Paul van Geert (born 8 January 1950) is a Dutch linguist. He is currently a professor of developmental psychology at the University of Groningen, Netherlands. He is renowned for his work on developmental psychology and the application of dynamical systems theory in social science.

He is one of the members of the "Dutch School of Dynamic Systems" who proposed to apply time series data to study second language development along with de Bot, Lowie, and Verspoor.

== Career ==
Between 1967 and 1971, Geert studied psychology and educational sciences at Ghent University. In 1975, he was awarded with a PhD in Developmental psychology. In 1976, he became a lecturer at the University of Groningen.
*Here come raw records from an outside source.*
(** The calls of the probe over [exts]: [pathExists] on each candidate,
    [stat] on those that exist, nothing after a fresh hit. *)
Fixpoint probeTrace (ttlDays : number) (files : gmap string file) (baseNoExt : string)
    (exts : list string) : list event :=
  match exts with
  | [] => []
  | ext :: rest =>
      let p := baseNoExt +:+ ext in
      EvPathExists p
        :: match files !! p with Some _ => [EvStat p] | None => [] end
        ++ (if freshHit ttlDays files p then []
            else probeTrace ttlDays files baseNoExt rest)
  end.

Definition hitResult (baseNoExt baseName ext : string) : coverResult :=
  {| res_coverUrl := Some (toCoverRoute (baseName +:+ ext));
     res_coverCachePath := Some (baseNoExt +:+ ext) |}.

(** The path an event is about, the URL for a fetch. *)
Definition eventTarget (e : event) : string :=
  match e with
  | EvPathExists p | EvStat p | EvEnsureDir p | EvWriteFile p | EvRemove p
  | EvOpen p | EvRead p _ | EvClose p => p
  | EvFetch url _ => url
  end.

Definition isFetchEvent (e : event) : bool :=
  match e with EvFetch _ _ => true | _ => false end.

(** The download of [url] to [path] goes through: the fetch answers with
    a 2xx status and a readable body, the directory and the file can be
    written. *)
Definition downloadSucceeds (url path : string) : Prop :=
  exists res buf,
    fetch_result O url None = Some res
    /\ ok res = true
    /\ arrayBuffer res = Some buf
    /\ ensureDir_fails O (path_dirname path) = false
    /\ writeFile_fails O path = false.

(** The probe of the cache of [source] finds no fresh hit in [w]. *)
Definition noFreshHit (env : EnvConfig) (source : PodcastSource) (w : world) : Prop :=
  forall e, In e coverExts ->
    freshHit (REMOTE_COVER_TTL_DAYS env) (fs w)
      (path_join coversDir (dirName source) +:+ e) = false.

(** The URL [itunesSearchArtwork] fetches for a term. *)
Definition searchUrl (term country : string) : string :=
  "https://itunes.apple.com/search?"
    +:+ urlSearchParams [("term", term); ("entity", "podcast"); ("limit", "3"); ("country", country)].

(** The file [writeFile] leaves. *)
Definition writtenFile (buf : string) : file :=
  {| mtimeMs := written_mtime O; isFile := true; content := buf |}.

(** The last part of [resolveCoverForSource]: what it does with the
    artwork URL once it has one. *)
Definition storeArtwork (env : EnvConfig) (source : PodcastSource) (artworkUrl : json)
    : M coverResult :=
  let baseName := dirName source in
  let baseNoExt := path_join coversDir baseName in
  if negb (jsTruthy artworkUrl) then ret emptyResult
  else
    ext <- guessExtOf artworkUrl ;;
    let cachePath := baseNoExt +:+ ext in
    try_catch
      (downloadToFile O (urlOf artworkUrl) cachePath (REMOTE_COVER_TIMEOUT_MS env) ;;;
       cleanupOldVariants O baseNoExt ext ;;;
       ret {| res_coverUrl := Some (toCoverRoute (baseName +:+ ext));
              res_coverCachePath := Some cachePath |})
      (ret emptyResult).

End ProbeView.

(** The extra sections of the full mode, declaratively. *)

(** What one text attachment contributes to the Notes section. *)
Definition noteBlock (t : attachment) : list string :=
  let body := trim (opt_or_else (att_inlineText t) EmptyString) in
  if truthy body
  then [noteLink t; "<pre>" +:+ escapeHtml body +:+ "</pre>"]
  else [noteLink t].

Definition imagesSection (inlineAttachments : inlineMode) (attachments : list attachment)
    : list string :=
  match inlineAttachments, List.filter isImage attachments with
  | InlineNone, _ | _, [] => []
  | _, images => imagesHeading :: map imageBlock images
  end.
(** [new CarrierError(code, message, details)]:
    [this.details = { retryable: false, ...details }]. *)
Definition newCarrierError (c : CarrierErrorCode) (msg : string)
                           (d : PartialDetails) : CarrierError :=
  mkError c msg
    (mkDetails (p_carrier d) (p_httpStatus d) (p_upstreamCode d)
               (p_upstreamMessage d)
               (match p_retryable d with Some b => b | None => false end)).

(** [error.details.carrier = c] *)
Definition set_carrier (c : string) (e : CarrierError) : CarrierError :=
  mkError (code e) (message e)
    (mkDetails (Some c) (httpStatus (details e)) (upstreamCode (details e))
               (upstreamMessage (details e)) (retryable (details e))).

(* ================================================================== *)
(** * src/http/client.ts                                                *)
(* ================================================================== *)

Module Http.

(** The carrier's error body, at the types the code casts it to:
    [{ response: { errors: [{ code, message }] } }], every level optional. *)
Record UpstreamError : Type := mkUpstreamError {
  ue_code : option string;
  ue_message : option string
}.

Record ErrorEnvelope : Type := mkEnvelope {
  errors : option (list UpstreamError)
}.

Record ErrorBody : Type := mkBody {
  response : option ErrorEnvelope
}.

(** [error.response] of an [AxiosError]. *)
Record AxiosErrorResponse : Type := mkAxiosErrorResponse {
  status : Z;
  data : option ErrorBody
}.

Record AxiosError : Type := mkAxiosError {
  ax_code : option string;
  ax_message : string;
  ax_response : option AxiosErrorResponse
}.

(** A value caught by [catch (error)]. *)
Inductive Exn : Type :=
| ExnCarrierError (e : CarrierError)   (* error instanceof CarrierError *)
| ExnAxiosError (e : AxiosError)       (* error instanceof AxiosError *)
| ExnError (msg : string)              (* any other Error instance *)
| ExnOther.                            (* a thrown value that is no Error *)

(** [error instanceof Error ? error.message : fallback] *)
Definition error_message_or (fallback : string) (ex : Exn) : string :=
  match ex with
  | ExnCarrierError e => message e
  | ExnAxiosError e => ax_message e
  | ExnError m => m
  | ExnOther => fallback
  end.

(** [a || b] on strings. *)
Definition or_string (a : option string) (b : string) : string :=
  match a with
  | Some s => if Js.truthy_string s then s else b
  | None => b
  end.

Definition extractUpstreamErrors (body : option ErrorBody)
  : option (string * string) :=
  match body with
  | None => None
  | Some body =>
      match response body with
      | Some response =>
          match errors response with
          | Some (e0 :: _) =>
              Some (or_string (ue_code e0) "UNKNOWN",
                    or_string (ue_message e0) "Unknown carrier error")
          | _ => None
          end
      | None => None
      end
  end.
(** * Sistema bancario 2.0: a shallow embedding of [app.py]

    The development follows the layout of the program: text utilities,
    the data model ([Usuario], [Conta]), the registries of holders and
    accounts, the primitive ledger operations ([deposito], [saque],
    [exibir_extrato]) and the per-account facades.

    Conventions of the embedding.
    - A Python [str] is a sequence of code points.  It is embedded as a
      [string] whose elements are the code points 0..255; every literal of
      the program lies in that range.  Characters that are not ASCII are
      written by their code point ([codigo]).
    - A Python [float] is an IEEE 754 binary64 number: a [spec_float] with
      the operations of [SpecFloat] at precision 53 and maximal exponent
      1024 (sums and differences are rounded to nearest even, as the
      hardware does).
    - A Python [int] is a [Z].
    - A [dict] is a [gmap]; a [list] is a [list].
    - [raise ValueError(msg)] is the result [Levanta (ValueError msg)].
      Code that mutates its argument and may raise lives in the monad
      [Efeito S], which returns the state reached together with the
      outcome, so that what was mutated before a [raise] is not lost.
    - The clock ([datetime.now()]) is an explicit argument of every
      operation that reads it. *)

From Stdlib Require Import ZArith String Ascii List Lia DecimalString.
From Stdlib Require Import Floats.SpecFloat.
From stdpp Require Import gmap strings list fin_maps sorting.

Local Open Scope string_scope.
Local Open Scope Z_scope.

(** ** Text *)

(** The one-character string of code point [n]. *)
Definition codigo (n : N) : string := String (ascii_of_N n) EmptyString.

Definition nl : string := codigo 10.

(** [str.isdigit] on the code points below 256: the ASCII digits and the
    superscripts U+00B2, U+00B3 and U+00B9. *)
Definition isdigit (ch : ascii) : bool :=
  let n := N_of_ascii ch in
  ((48 <=? n) && (n <=? 57) || (n =? 178) || (n =? 179) || (n =? 185))%N.

(** [str.isspace] on the code points below 256. *)
Definition isspace (ch : ascii) : bool :=
  let n := N_of_ascii ch in
  ((9 <=? n) && (n <=? 13) || (28 <=? n) && (n <=? 32)
   || (n =? 133) || (n =? 160))%N.

Fixpoint filtrar_texto (p : ascii -> bool) (s : string) : string :=
  match s with
  | EmptyString => EmptyString
  | String ch s' =>
      if p ch then String ch (filtrar_texto p s') else filtrar_texto p s'
  end.

(** [s.replace(old, new)] for a one-character [old]. *)
Fixpoint replace (old : ascii) (new : string) (s : string) : string :=
  match s with
  | EmptyString => EmptyString
  | String ch s' =>
      if Ascii.eqb ch old then new +:+ replace old new s'
      else String ch (replace old new s')
  end.

Fixpoint lstrip (s : string) : string :=
  match s with
  | EmptyString => EmptyString
  | String ch s' => if isspace ch then lstrip s' else s
  end.

Fixpoint rstrip (s : string) : string :=
  match s with
  | EmptyString => EmptyString
  | String ch s' =>
      match rstrip s' with
      | EmptyString => if isspace ch then EmptyString else String ch EmptyString
      | r => String ch r
      end
  end.

(** [s.strip()] *)
Definition strip (s : string) : string := rstrip (lstrip s).

(** [sep.join(linhas)] *)
Fixpoint join (sep : string) (linhas : list string) : string :=
  match linhas with
  | [] => EmptyString
  | [x] => x
  | x :: xs => x +:+ sep +:+ join sep xs
  end.

(** Every character of [s] satisfies [p]. *)
Fixpoint todos (p : ascii -> bool) (s : string) : bool :=
  match s with
  | EmptyString => true
  | String ch s' => p ch && todos p s'
  end.

(** The lines [linhas], in their order, each one after a line break. *)
Fixpoint linhas_em_ordem (linhas : list string) : string :=
  match linhas with
  | [] => EmptyString
  | x :: xs => nl +:+ x +:+ linhas_em_ordem xs
  end.

(** ** Numbers and dates *)

Definition float : Type := spec_float.

Definition fadd : float -> float -> float := SFadd 53 1024.
Definition fsub : float -> float -> float := SFsub 53 1024.

(** [x <= y] and [x > y] on floats; both are [False] when an operand is
    NaN. *)
Definition fle (x y : float) : bool := SFleb x y.
Definition fgt (x y : float) : bool := SFltb y x.

(** [0] and [0.0] *)
Definition fzero : float := S754_zero false.

(** A float as Python has them: the mantissa has the number of digits that
    the exponent asks for. *)
Definition float_valido (x : float) : bool := valid_binary 53 1024 x.

(** A finite number: neither NaN nor an infinity. *)
Definition finito (x : float) : bool :=
  match x with
  | S754_zero _ | S754_finite _ _ _ => true
  | S754_infinity _ | S754_nan => false
  end.

(** A balance in good standing: a valid float that is not below zero (and
    so is not NaN). *)
Definition saldo_bom (s : float) : bool := float_valido s && fle fzero s.

Record date : Type := mk_date { ano : Z; mes : Z; dia : Z }.

#[global] Instance date_eq_dec : EqDecision date.
Proof. solve_decision. Defined.

Record datetime : Type := mk_datetime {
  dt_data : date;
  dt_hora : Z;
  dt_minuto : Z;
  dt_segundo : Z;
  dt_microssegundo : Z
}.

(** ** Exceptions and effects *)

Inductive excecao : Type := ValueError (msg : string).

Inductive resultado (A : Type) : Type :=
  | Retorna (a : A)
  | Levanta (e : excecao).
Arguments Retorna {A} a.
Arguments Levanta {A} e.

(** A computation over a mutable object of type [S]: the object as it is
    left, and a value or the exception raised. *)
Definition Efeito (S A : Type) : Type := S -> S * resultado A.

Definition retornar {S A : Type} (a : A) : Efeito S A := fun s => (s, Retorna a).

Definition ligar {S A B : Type} (m : Efeito S A) (k : A -> Efeito S B) : Efeito S B :=
  fun s =>
    match m s with
    | (s', Retorna a) => k a s'
    | (s', Levanta e) => (s', Levanta e)
    end.

Definition ler {S : Type} : Efeito S S := fun s => (s, Retorna s).

Definition modificar {S : Type} (f : S -> S) : Efeito S unit := fun s => (f s, Retorna tt).

(** A pure call that may raise, made from inside an effectful function. *)
Definition elevar {S A : Type} (r : resultado A) : Efeito S A := fun s => (s, r).

Declare Scope efeito_scope.
Delimit Scope efeito_scope with efeito.
Notation "x <- m ;; k" := (ligar m (fun x => k))
  (at level 20, m at level 99, k at level 200, only parsing) : efeito_scope.
Notation "' p <- m ;; k" := (ligar m (fun x => let 'p := x in k))
  (at level 20, p pattern, m at level 99, k at level 200, only parsing) : efeito_scope.
Notation "m ;; k" := (ligar m (fun _ => k))
  (at level 100, k at level 200, right associativity, only parsing) : efeito_scope.

(** ** Data model *)

Record Usuario : Type := mk_Usuario {
  nome : string;
  data_nascimento : date;
  cpf : string;
  endereco : string
}.

Record Conta : Type := mk_Conta {
  agencia : string;
  numero : Z;
  cpf_titular : string;
  saldo : float;
  extrato : list string;
  numero_saques_hoje : Z;
  data_referencia_saques : option date
}.
(** A garbled subtasks text sent to Create and to Update of todo 1. *)
Lemma malformed_subtasks_rejected_at_work :
  firstValue (Value garbled) "subtasks" EmptyString ≠ EmptyString
  ∧ decode (firstValue (Value garbled) "subtasks" EmptyString) = None
  ∧ createTodo decode os_steady (inr garbled) milk_store milk_world
    = (ctx_Error "Invalid subtasks format" StatusBadRequest, milk_store, milk_world)
  ∧ updateTodo decode os_steady 1 (inr garbled) milk_store milk_world
    = (ctx_Error "Invalid subtasks format" StatusBadRequest, milk_store, milk_world).
Proof.
  assert (firstValue (Value garbled) "subtasks" EmptyString ≠ EmptyString) as Hne
    by (vm_compute; discriminate).
  assert (decode (firstValue (Value garbled) "subtasks" EmptyString) = None) as Hbad
    by (vm_compute; reflexivity).
  split; [exact Hne|]. split; [exact Hbad|].
  destruct (malformed_subtasks_rejected decode os_steady garbled
              milk_store milk_world Hne Hbad) as [Hcreate Hupdate].
  split; [exact Hcreate|]. specialize (Hupdate 1). rewrite milk_stored in Hupdate.
  exact Hupdate.
Defined.

(** C6, the claim as stated fails: with the same garbled text, an
    Update of an id that is not stored answers 404, not 400. *)
Lemma malformed_update_of_unknown_id :
  firstValue (Value garbled) "subtasks" EmptyString ≠ EmptyString
  ∧ decode (firstValue (Value garbled) "subtasks" EmptyString) = None
  ∧ updateTodo decode os_steady 7 (inr garbled) initial boot
    = (ctx_Error "Todo not found" StatusNotFound, initial, boot)
  ∧ StatusCode (updateTodo decode os_steady 7 (inr garbled) initial boot).1.1
    ≠ StatusBadRequest.
Proof. vm_compute. repeat split; discriminate. Qed.
(* ===== verification/Vendor.v ===== *)
(** * Third-party containers used by the control plane

    [pyrallel_consumer] keeps completed offsets in a [sortedcontainers.SortedSet]
    and caches gap lists in a [cachetools.LRUCache].  Neither package is part of
    the repository, so both enter the development as type classes: a carrier, the
    operations the code calls, and the documented behaviour of each.  Every
    definition and theorem about trackers is stated for an arbitrary instance;
    [vendor_lists] at the end is a concrete one. *)

From S2P Require Import Prelude.

(** ** [sortedcontainers.SortedSet] of integers *)

(** [lo <= x <= hi] with absent bounds open, the range test of [irange] *)
Definition in_irange (lo hi : option Z) (x : Z) : Prop :=
  match lo with Some l => l ≤ x | None => True end ∧
  match hi with Some h => x ≤ h | None => True end.

#[export] Instance in_irange_dec lo hi x : Decision (in_irange lo hi x).
Proof. unfold in_irange. destruct lo, hi; apply _. Defined.

Class SortedSetLib := {
  sorted_set : Type;
  (** [SortedSet(iterable)] *)
  ss_of_set : gset Z → sorted_set;
  (** [for x in s] *)
  ss_list : sorted_set → list Z;
  (** [x in s] *)
  ss_contains : Z → sorted_set → bool;
  (** [s.add(x)]; [s.remove(x)], left open when [x] is not a member *)
  ss_add : Z → sorted_set → sorted_set;
  ss_remove : Z → sorted_set → sorted_set;
  (** [s.irange(minimum, maximum)] *)
  ss_irange : option Z → option Z → sorted_set → list Z;
  (** [s.symmetric_difference(other)] *)
  ss_symmetric_difference : sorted_set → gset Z → sorted_set;

  ss_list_sorted s : StronglySorted Z.lt (ss_list s);
  ss_of_set_spec X x : x ∈ ss_list (ss_of_set X) ↔ x ∈ X;
  ss_contains_spec x s : ss_contains x s = true ↔ x ∈ ss_list s;
  ss_add_spec x y s : y ∈ ss_list (ss_add x s) ↔ y = x ∨ y ∈ ss_list s;
  ss_remove_spec x y s :
    x ∈ ss_list s → y ∈ ss_list (ss_remove x s) ↔ y ≠ x ∧ y ∈ ss_list s;
  ss_irange_spec lo hi s : ss_irange lo hi s = filter (in_irange lo hi) (ss_list s);
  ss_symmetric_difference_spec s X x :
    x ∈ ss_list (ss_symmetric_difference s X) ↔
      (x ∈ ss_list s ∧ x ∉ X) ∨ (x ∉ ss_list s ∧ x ∈ X);
}.

(** ** [cachetools.LRUCache] *)

Class LruCacheLib (K V : Type) := {
  lru_cache : Type;
  (** [LRUCache(maxsize=n)], [c.maxsize] *)
  lru_new : Z → lru_cache;
  lru_maxsize : lru_cache → Z;
  (** [c.clear()], [c.get(k)], [c[k] = v] *)
  lru_clear : lru_cache → lru_cache;
  lru_get : K → lru_cache → option V;
  lru_put : K → V → lru_cache → lru_cache;

  lru_maxsize_new n : lru_maxsize (lru_new n) = n;
  lru_maxsize_clear c : lru_maxsize (lru_clear c) = lru_maxsize c;
  lru_maxsize_put k v c : lru_maxsize (lru_put k v c) = lru_maxsize c;
  lru_get_new k n : lru_get k (lru_new n) = None;
  lru_get_clear k c : lru_get k (lru_clear c) = None;
  lru_get_put_eq k v c : 1 ≤ lru_maxsize c → lru_get k (lru_put k v c) = Some v;
  lru_get_put_ne k k' v c :
    k ≠ k' → lru_get k' (lru_put k v (lru_clear c)) = None;
}.

(** ** Derived facts *)

Section sorted_set_facts.
Context `{SL : SortedSetLib}.
Implicit Types s : sorted_set.

(** The finite set a sorted set represents. *)
Definition ss_set s : gset Z := list_to_set (ss_list s).

Lemma elem_of_ss_set x s : x ∈ ss_set s ↔ x ∈ ss_list s.
Proof. unfold ss_set. set_solver. Qed.

Lemma ss_set_of_set X : ss_set (ss_of_set X) = X.
Proof. apply set_eq. intros x. by rewrite elem_of_ss_set, ss_of_set_spec. Qed.

Lemma ss_set_add x s : ss_set (ss_add x s) = {[x]} ∪ ss_set s.
Proof.
  apply set_eq. intros y.
  rewrite elem_of_union, elem_of_singleton, !elem_of_ss_set. apply ss_add_spec.
Qed.

Lemma ss_list_NoDup s : NoDup (ss_list s).
Proof. apply sorted_lt_NoDup, ss_list_sorted. Qed.

Lemma ss_add_present x s : x ∈ ss_list s → ss_list (ss_add x s) = ss_list s.
Proof.
  intros Hx. apply sorted_lt_ext; [apply ss_list_sorted..|].
  intros y. rewrite ss_add_spec. naive_solver.
Qed.

Lemma ss_add_length x s :
  length (ss_list (ss_add x s)) =
    if decide (x ∈ ss_list s) then length (ss_list s) else S (length (ss_list s)).
Proof.
  case_decide as Hx; [by rewrite ss_add_present|].
  change (S (length (ss_list s))) with (length (x :: ss_list s)).
  apply Permutation_length, NoDup_Permutation.
  - apply ss_list_NoDup.
  - apply NoDup_cons. split; [done|apply ss_list_NoDup].
  - intros y. rewrite ss_add_spec, elem_of_cons. done.
Qed.

(** Removing, one by one, elements that are present leaves the others. *)
Lemma ss_remove_all xs s y :
  NoDup xs → (∀ x, x ∈ xs → x ∈ ss_list s) →
  y ∈ ss_list (fold_left (λ acc x, ss_remove x acc) xs s) ↔ y ∉ xs ∧ y ∈ ss_list s.
Proof.
  revert s. induction xs as [|x xs IH]; intros s Hnd Hin; cbn [fold_left]; [set_solver|].
  apply NoDup_cons in Hnd as [Hx Hnd].
  assert (x ∈ ss_list s) by (apply Hin; set_solver).
  rewrite IH; [rewrite ss_remove_spec by done; set_solver|done|].
  intros z Hz. apply ss_remove_spec; [done|]. set_solver.
Qed.
End sorted_set_facts.

(** ** A concrete instance: increasing lists and a one-slot cache *)

Section list_instance.
(** Strictly increasing insertion *)
Fixpoint insert_sorted (x : Z) (l : list Z) : list Z :=
  match l with
  | [] => [x]
  | y :: l' =>
      if x <? y then x :: y :: l' else if x =? y then y :: l' else y :: insert_sorted x l'
  end.

Definition sort_list (l : list Z) : list Z := fold_right insert_sorted [] l.

Lemma elem_of_insert_sorted x y l : y ∈ insert_sorted x l ↔ y = x ∨ y ∈ l.
Proof. induction l; simpl; case_bools; set_solver. Qed.

Lemma insert_sorted_sorted x l : StronglySorted Z.lt l → StronglySorted Z.lt (insert_sorted x l).
Proof.
  induction 1 as [|y l Hl IH Hy]; simpl; [repeat constructor|].
  case_bools.
  - constructor; [by constructor|]. constructor; [done|].
    eapply Forall_impl; [done|]. intros z; simpl; lia.
  - by constructor.
  - constructor; [done|]. apply Forall_forall. rewrite Forall_forall in Hy.
    intros z [->|Hz]%elem_of_insert_sorted; [lia|auto].
Qed.

Lemma elem_of_sort_list x l : x ∈ sort_list l ↔ x ∈ l.
Proof.
  unfold sort_list. induction l; simpl; [done|].
  rewrite elem_of_insert_sorted, elem_of_cons. naive_solver.
Qed.

Lemma sort_list_sorted l : StronglySorted Z.lt (sort_list l).
Proof. unfold sort_list. induction l; simpl; [constructor|by apply insert_sorted_sorted]. Qed.

(** The carrier: lists with a proof of order. *)
Definition sorted_list := { l : list Z | StronglySorted Z.lt l }.
Definition to_sorted (l : list Z) : sorted_list := sort_list l ↾ sort_list_sorted l.
End list_instance.

Definition list_sorted_set_lib : SortedSetLib.
Proof.
  refine {| sorted_set := sorted_list;
            ss_of_set X := to_sorted (elements X);
            ss_list := proj1_sig;
            ss_contains x s := bool_decide (x ∈ `s);
            ss_add x s := to_sorted (x :: `s);
            ss_remove x s := to_sorted (filter (λ y, y ≠ x) (`s));
            ss_irange lo hi s := filter (in_irange lo hi) (`s);
            ss_symmetric_difference s X :=
              to_sorted (filter (λ y, y ∉ X) (`s) ++ filter (λ y, y ∉ `s) (elements X)) |}.
  all: intros; cbn [proj1_sig to_sorted];
    rewrite ?bool_decide_eq_true, ?elem_of_sort_list, ?elem_of_app, ?elem_of_cons,
      ?list_elem_of_filter, ?elem_of_elements; try done; try tauto.
  by apply (proj2_sig s).
Defined.

Definition slot_lru_lib (K V : Type) `{EqDecision K} : LruCacheLib K V.
Proof.
  refine {| lru_cache := Z * option (K * V);
            lru_new n := (n, None);
            lru_maxsize := fst;
            lru_clear c := (c.1, None);
            lru_get k c := match c.2 with
                           | Some (k', v) => if decide (k = k') then Some v else None
                           | None => None end;
            lru_put k v c := (c.1, Some (k, v)) |}.
  all: intros; simpl; repeat case_decide; try done; congruence.
Defined.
In 1976, he was appointed as a Lecturer and in 1978 he became a Senior Lecturer at the University of Groningen. Between 1978 and 1979, he was a fellow at the Netherlands Institute of Advanced Studies in the Humanities and Social Sciences. In 1985, he was appointed as a Professor of Psychology and a Chair of Developmental Psychology at the University of Groningen. Between 1990 and 1992, he was the Dean of the Department of Psychology at the University of Groningen. Between 1992 and 1993, he was a fellow at the Center for Advanced Study in the Behavioral Sciences at Stanford University in California.

==Work==
Paul Geert was the first to apply the logistic function to model first language development in 1991.

He developed a Microsoft Excel VBA code to model developmental data in 2003.

In 2002, he created new techniques and methods to measure the degree of variability by applying min-max graphs, resampling techniques, and Monte Carlo method along with Marijn van Dijk.

==Supervision==
He supervised his future colleague at the University of Groningen, Marijn Dijk, who obtained her PhD in 2004. The title of her PhD Thesis was Child Language Cuts Capers: Variability and Ambiguity in Early Child Development.

== Bibliography ==
===Books===
- A Dynamic Systems Model of Cognitive and Language Growth (1991)
- Dynamic Systems of Development: Change between Complexity and Chaos (1994)

===Articles===
- "A dynamic systems model of cognitive and language growth." (1991)
- "A dynamic systems model of basic developmental mechanisms: Piaget, Vygotsky, and beyond." (1998)
- "The dynamics of general developmental mechanisms: From Piaget and Vygotsky to dynamic systems models." (2000)
- "Focus on variability: New tools to study intra-individual variability in developmental data." (2002)
- "Dynamic systems approaches and modeling of developmental processes." (2003)
- "Explaining after by before: Basic aspects of a dynamic systems approach to the study of development." (2005)
- "The dynamics of scaffolding." (2005)
- "Wobbles, humps and sudden jumps: A case study of continuity, discontinuity and variability in early language development." (2007)
- "Time and identity: A framework for research and theory formation." (2008)
- "The dynamic systems approach in the study of L1 and L2 acquisition: An introduction." (2008)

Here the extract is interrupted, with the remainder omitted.